Sand burial is another therapeutic practice that is special to Siwa but this treatment is effective only in the sweltering heat, so it begins in mid- June.
At night, you can go downtown and eat at a restaurant outside of your hotel. One of the most famous is called Abdo and offers an array of traditional dishes at moderate prices. There is also Konoz Hotel which offers a more gourmet experience and is a five-minute walk from Shali. After dinner enjoy local drinks at Al-Waha Café amid a romantic setting of a bonfire that people sit close to sipping drinks and enjoying its warmth as they snuggle with their significant other.

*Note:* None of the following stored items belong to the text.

Lemma new_broker_triple S lock_trusted key_id signing_key ttl installed lock_acquired now :
  call_triple (world_ok S) (λ _, True)
    (new_broker lock_trusted key_id signing_key ttl installed lock_acquired now)
    (λ _ w, ∀ policy, policy ∈ installed → settled (isp_project_id policy) w).
Proof.
  unfold new_broker.
  do 4 (apply (call_triple_bind _ _ (λ _ _, True)); [by apply call_triple_lift|intros ?]).
  apply (call_triple_bind _ _ (λ policies _, ∀ policy, policy ∈ installed →
                                 policies !! isp_project_id policy = Some policy)).
  { apply call_triple_repository_read. intros policies w Hok _ _. by apply install_policies_Ok in Hok as [_ ?]. }
  intros policies. apply call_triple_weaken with (P := λ _, (∀ policy, policy ∈ installed →
    policies !! isp_project_id policy = Some policy) ∧ True) (Q := λ _ w, ∀ policy, policy ∈ installed → settled (isp_project_id policy) w);
    [done|done|].
  apply call_triple_pure. intros Hpolicies.
  do 2 (apply (call_triple_bind _ _ (λ _ _, True)); [by apply call_triple_lift|intros ?]).
  apply (call_triple_bind _ _ (λ _ _, True)).
  { apply (queue_triple S (λ _, True)); [eauto with tx_rel typeclass_instances|done]. }
  intros epoch. cbv zeta. set (broker := MkDurableSourceBroker _ _ _ _ _ _ _ _).
  set (T := λ w, ∀ q, q ∈ isp_project_id <$> policy_values broker → settled q w).
  assert (∀ A (body : SourceTx A), tx_rel same_ledger body →
            call_triple (world_ok S) T (store body) (λ _, T)) as Hstore.
  { intros A body Hbody. apply queue_triple; [done|]. intros db db' r Hsame Hs q Hq.
    eapply settled_same_ledger; [exact Hsame|]. by apply Hs. }
  eapply call_triple_bind; [apply recover_state_triple|]. intros u1.
  eapply call_triple_bind; [apply Hstore; eauto with tx_rel typeclass_instances|]. intros retired.
  eapply call_triple_bind.
  { apply call_triple_for_each. intros policy _.
    eapply call_triple_bind; [apply Hstore; eauto with tx_rel typeclass_instances|]. intros [|].
    - by apply call_triple_ok.
    - apply call_triple_repository_step.
      + intros [db r] Hi _. eapply world_ok_repository; [|exact Hi]. intros p. by rewrite notify_keeps.
      + intros w u0 _ _ Ht q Hq. specialize (Ht q Hq). unfold settled in *. simpl. by rewrite notify_keeps. }
  intros u2. eapply call_triple_bind; [apply Hstore; eauto with tx_rel typeclass_instances|].
  intros u3. apply call_triple_ok. intros w _ Ht policy Hin. apply Ht. apply list_elem_of_fmap_2.
  eapply policy_values_elem. by apply Hpolicies.
Qed.
End Consistency.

This day can be dedicated to more sightseeing. Even if you would rather skip history and archaeology, don't miss going to The Coronation Hall of Alexander the Great at the Oracle temple. The temple was originally a temple for Amun-Re, its columns and walls reveal many aspects of the period's architecture . Make sure you are accompanied by a local tour guide so they can tell you about the history; it makes the sites much more interesting.
The Traditional Siwan House Museum is also an interesting site where you are introduced to traditional Siwan way of life with displays of preserved handicrafts, tools, clothes and living.